→ **Your goal**
Give back exactly the stretch of data below from the line holding "#[global] Arguments acknowledge : simpl" through the line holding "#[global] Arguments tick_socket", both ends included, and leave the remaining lines out.

════

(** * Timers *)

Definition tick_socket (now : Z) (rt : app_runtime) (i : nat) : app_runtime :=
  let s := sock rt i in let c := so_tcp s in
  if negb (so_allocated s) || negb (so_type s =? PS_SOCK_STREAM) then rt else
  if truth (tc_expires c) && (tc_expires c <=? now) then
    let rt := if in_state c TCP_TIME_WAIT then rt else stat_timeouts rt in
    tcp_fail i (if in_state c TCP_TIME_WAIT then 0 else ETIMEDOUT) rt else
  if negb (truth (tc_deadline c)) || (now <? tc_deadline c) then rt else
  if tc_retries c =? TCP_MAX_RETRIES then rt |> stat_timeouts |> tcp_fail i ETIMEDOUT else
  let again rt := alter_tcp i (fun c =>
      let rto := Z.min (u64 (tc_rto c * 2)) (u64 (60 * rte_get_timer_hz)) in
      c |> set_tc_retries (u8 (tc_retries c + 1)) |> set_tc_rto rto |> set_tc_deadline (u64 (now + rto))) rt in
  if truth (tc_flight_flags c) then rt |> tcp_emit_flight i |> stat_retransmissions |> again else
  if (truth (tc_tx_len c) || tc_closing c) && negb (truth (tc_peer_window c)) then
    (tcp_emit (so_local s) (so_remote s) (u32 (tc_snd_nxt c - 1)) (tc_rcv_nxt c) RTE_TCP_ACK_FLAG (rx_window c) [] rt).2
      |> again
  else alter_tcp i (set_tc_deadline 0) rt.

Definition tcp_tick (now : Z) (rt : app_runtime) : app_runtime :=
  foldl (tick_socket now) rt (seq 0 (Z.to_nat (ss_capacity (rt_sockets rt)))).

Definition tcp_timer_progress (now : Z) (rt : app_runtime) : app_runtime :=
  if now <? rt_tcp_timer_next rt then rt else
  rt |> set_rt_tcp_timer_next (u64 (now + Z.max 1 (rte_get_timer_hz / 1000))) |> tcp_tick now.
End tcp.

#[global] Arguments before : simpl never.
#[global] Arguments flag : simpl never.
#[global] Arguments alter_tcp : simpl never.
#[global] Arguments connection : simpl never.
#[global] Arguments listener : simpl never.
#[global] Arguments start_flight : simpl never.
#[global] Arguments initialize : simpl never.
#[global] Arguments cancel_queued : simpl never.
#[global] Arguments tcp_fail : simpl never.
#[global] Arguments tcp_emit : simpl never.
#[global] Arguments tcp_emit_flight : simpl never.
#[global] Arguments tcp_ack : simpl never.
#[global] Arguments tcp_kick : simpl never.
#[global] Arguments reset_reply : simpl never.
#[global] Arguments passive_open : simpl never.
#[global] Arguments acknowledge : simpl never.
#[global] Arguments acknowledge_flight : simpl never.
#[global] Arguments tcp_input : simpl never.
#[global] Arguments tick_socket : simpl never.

════

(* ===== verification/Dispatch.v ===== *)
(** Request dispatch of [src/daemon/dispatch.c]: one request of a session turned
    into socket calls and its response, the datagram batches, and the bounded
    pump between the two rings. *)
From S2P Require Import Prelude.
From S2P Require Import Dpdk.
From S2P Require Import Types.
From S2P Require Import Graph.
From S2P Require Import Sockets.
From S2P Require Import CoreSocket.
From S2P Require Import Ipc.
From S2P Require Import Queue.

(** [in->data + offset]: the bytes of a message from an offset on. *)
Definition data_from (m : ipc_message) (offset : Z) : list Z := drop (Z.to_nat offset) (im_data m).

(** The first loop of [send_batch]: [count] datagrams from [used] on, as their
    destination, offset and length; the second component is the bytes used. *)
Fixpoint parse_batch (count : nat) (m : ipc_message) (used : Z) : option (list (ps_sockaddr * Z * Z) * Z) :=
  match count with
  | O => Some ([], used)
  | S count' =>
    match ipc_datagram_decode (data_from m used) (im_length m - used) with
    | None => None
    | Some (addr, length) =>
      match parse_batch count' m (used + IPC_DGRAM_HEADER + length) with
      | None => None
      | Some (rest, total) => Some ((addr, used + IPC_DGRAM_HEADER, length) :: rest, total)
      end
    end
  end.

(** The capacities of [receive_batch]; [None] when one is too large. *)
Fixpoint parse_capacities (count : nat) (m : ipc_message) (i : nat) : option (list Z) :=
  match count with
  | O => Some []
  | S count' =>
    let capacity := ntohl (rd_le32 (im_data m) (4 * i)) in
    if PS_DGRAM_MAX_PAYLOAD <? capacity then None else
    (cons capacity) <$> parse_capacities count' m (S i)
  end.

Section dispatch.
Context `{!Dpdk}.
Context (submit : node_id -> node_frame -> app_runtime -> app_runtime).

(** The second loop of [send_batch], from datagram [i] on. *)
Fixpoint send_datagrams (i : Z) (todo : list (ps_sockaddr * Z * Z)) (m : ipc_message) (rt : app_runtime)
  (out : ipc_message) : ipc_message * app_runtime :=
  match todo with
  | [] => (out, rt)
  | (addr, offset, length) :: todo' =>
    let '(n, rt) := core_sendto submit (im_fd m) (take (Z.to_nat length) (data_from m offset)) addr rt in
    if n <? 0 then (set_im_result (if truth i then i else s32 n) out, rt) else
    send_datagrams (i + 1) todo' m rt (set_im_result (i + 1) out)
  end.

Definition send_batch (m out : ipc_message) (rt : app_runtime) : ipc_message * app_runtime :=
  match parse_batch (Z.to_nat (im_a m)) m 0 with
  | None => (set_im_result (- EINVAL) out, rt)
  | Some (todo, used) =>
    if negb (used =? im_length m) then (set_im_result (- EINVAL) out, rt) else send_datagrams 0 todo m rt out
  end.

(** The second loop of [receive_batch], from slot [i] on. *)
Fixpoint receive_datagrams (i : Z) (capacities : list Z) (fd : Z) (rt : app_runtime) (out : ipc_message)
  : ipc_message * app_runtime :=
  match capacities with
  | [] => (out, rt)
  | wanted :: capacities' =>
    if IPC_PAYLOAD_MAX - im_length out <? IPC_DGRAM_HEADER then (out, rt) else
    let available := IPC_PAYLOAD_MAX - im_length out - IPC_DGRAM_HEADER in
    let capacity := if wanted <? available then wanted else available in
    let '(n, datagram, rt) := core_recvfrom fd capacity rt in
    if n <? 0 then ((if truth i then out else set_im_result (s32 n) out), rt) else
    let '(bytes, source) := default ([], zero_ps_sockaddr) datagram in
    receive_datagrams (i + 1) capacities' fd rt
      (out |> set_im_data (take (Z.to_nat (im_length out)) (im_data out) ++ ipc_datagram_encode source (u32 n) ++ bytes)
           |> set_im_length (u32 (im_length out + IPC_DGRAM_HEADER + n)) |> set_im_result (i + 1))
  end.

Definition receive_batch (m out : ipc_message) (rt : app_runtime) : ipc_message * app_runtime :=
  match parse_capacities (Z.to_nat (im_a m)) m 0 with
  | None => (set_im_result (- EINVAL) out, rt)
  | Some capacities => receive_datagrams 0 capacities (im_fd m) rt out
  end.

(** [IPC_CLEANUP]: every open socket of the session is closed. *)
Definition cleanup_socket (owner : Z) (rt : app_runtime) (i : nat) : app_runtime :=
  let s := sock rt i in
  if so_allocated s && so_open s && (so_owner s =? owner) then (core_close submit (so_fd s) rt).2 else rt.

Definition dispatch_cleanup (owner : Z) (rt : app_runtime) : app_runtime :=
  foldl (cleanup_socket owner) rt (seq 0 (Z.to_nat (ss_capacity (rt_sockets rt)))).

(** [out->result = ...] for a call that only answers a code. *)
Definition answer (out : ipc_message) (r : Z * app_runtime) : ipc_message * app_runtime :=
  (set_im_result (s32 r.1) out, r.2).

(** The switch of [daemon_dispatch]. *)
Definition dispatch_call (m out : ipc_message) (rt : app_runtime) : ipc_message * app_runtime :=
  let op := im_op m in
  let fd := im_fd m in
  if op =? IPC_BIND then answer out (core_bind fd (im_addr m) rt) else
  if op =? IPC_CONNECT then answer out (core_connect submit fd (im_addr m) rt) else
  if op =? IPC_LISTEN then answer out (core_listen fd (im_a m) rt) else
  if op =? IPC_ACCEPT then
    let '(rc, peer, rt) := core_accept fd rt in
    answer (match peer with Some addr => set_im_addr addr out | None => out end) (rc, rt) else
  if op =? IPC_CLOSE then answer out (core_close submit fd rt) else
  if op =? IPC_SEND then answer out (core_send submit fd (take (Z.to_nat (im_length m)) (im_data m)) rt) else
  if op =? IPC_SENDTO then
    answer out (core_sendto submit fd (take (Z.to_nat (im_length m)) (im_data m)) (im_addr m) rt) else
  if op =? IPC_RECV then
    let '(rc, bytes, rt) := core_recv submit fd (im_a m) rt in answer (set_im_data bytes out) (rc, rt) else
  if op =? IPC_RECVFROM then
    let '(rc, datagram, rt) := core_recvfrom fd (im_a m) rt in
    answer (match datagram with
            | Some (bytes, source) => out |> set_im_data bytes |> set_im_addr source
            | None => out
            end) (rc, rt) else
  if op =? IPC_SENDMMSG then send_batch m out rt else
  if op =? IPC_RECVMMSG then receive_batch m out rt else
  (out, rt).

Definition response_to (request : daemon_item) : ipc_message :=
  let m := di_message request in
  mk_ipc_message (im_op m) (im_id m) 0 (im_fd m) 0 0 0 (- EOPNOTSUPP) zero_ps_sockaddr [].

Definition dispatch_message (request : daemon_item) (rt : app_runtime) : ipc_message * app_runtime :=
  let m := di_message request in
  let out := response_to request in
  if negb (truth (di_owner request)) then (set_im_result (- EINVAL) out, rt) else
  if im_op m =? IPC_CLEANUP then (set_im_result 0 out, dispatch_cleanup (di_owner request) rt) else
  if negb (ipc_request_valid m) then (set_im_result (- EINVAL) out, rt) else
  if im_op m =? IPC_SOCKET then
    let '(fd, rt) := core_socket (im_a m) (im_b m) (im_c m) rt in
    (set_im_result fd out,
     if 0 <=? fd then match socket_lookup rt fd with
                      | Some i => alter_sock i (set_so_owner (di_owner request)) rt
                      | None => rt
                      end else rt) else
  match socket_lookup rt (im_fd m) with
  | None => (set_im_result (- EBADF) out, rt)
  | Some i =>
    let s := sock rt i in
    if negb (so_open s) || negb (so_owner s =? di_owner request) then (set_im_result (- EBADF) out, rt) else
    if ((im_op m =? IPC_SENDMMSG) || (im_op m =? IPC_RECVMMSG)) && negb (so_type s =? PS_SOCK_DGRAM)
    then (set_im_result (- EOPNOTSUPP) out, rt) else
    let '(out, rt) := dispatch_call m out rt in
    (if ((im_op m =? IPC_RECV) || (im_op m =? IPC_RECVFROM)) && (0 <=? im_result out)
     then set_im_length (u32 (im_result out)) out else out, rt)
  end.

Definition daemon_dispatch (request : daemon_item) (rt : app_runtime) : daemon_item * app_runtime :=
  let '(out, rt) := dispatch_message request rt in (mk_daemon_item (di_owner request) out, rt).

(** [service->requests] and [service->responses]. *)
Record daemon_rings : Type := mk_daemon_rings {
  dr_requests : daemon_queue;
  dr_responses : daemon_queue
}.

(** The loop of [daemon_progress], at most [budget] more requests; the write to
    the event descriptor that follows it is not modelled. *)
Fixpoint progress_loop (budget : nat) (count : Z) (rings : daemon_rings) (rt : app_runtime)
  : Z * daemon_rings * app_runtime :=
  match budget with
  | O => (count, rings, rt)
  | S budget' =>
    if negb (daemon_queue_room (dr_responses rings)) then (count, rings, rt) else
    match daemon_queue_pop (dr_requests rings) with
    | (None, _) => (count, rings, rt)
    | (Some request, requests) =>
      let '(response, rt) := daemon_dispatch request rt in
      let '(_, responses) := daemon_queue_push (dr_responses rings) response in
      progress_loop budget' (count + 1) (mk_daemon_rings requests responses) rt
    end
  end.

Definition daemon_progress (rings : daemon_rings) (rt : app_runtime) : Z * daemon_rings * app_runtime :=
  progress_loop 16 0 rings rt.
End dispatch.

════

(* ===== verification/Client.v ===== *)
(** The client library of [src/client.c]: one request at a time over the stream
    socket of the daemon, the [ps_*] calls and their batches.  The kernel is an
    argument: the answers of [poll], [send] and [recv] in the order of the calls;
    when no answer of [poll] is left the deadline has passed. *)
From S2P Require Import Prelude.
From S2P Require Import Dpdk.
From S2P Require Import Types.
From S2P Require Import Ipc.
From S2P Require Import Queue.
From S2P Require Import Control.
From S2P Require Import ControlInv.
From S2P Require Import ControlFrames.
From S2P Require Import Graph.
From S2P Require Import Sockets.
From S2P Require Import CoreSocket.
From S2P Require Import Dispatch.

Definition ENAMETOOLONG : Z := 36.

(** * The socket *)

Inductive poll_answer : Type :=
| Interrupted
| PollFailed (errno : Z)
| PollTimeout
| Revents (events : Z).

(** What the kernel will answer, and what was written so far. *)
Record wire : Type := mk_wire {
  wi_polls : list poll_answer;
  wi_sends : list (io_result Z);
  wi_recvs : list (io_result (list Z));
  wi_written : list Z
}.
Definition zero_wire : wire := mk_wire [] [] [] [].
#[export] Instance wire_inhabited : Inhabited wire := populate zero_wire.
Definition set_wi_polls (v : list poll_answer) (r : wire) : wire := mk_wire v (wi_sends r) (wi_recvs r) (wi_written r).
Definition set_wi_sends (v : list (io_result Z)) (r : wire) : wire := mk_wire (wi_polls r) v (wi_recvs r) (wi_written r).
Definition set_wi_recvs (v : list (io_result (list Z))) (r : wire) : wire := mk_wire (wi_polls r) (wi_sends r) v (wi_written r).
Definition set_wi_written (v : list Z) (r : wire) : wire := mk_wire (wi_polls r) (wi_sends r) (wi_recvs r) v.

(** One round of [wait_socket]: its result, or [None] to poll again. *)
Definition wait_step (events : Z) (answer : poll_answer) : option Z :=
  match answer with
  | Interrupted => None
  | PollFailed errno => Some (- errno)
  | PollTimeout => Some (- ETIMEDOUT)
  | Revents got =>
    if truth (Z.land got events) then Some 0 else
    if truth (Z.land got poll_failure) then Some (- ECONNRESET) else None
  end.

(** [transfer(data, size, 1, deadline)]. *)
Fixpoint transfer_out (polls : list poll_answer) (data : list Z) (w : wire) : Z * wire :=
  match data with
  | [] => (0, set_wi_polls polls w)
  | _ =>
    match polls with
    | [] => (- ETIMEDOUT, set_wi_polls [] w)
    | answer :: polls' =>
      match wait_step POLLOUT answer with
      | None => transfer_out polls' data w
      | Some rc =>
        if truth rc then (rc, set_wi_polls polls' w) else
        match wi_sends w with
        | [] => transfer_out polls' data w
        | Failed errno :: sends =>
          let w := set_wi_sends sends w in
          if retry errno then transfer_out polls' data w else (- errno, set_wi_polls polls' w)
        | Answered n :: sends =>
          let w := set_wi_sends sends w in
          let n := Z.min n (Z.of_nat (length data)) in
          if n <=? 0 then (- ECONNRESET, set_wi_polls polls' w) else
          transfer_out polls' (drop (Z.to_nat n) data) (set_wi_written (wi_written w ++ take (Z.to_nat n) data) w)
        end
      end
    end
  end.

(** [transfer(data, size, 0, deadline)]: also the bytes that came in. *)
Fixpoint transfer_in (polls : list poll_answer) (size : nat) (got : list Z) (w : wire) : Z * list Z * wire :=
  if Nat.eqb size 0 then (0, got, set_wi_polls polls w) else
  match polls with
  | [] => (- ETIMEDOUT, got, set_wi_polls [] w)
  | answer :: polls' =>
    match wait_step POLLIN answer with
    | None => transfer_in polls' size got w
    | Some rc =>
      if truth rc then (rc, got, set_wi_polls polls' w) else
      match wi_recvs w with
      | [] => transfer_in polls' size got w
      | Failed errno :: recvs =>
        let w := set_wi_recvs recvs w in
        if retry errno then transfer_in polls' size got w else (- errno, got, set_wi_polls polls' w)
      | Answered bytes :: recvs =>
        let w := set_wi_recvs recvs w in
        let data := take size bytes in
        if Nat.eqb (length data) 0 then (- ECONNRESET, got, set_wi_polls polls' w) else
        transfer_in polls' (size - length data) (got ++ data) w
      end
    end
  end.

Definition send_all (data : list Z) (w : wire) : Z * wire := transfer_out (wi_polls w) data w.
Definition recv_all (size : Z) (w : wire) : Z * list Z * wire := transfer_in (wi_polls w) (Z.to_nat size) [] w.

════

→ **Result for this exercise**
#[global] Arguments acknowledge : simpl never.
#[global] Arguments acknowledge_flight : simpl never.
#[global] Arguments tcp_input : simpl never.
#[global] Arguments tick_socket : simpl never.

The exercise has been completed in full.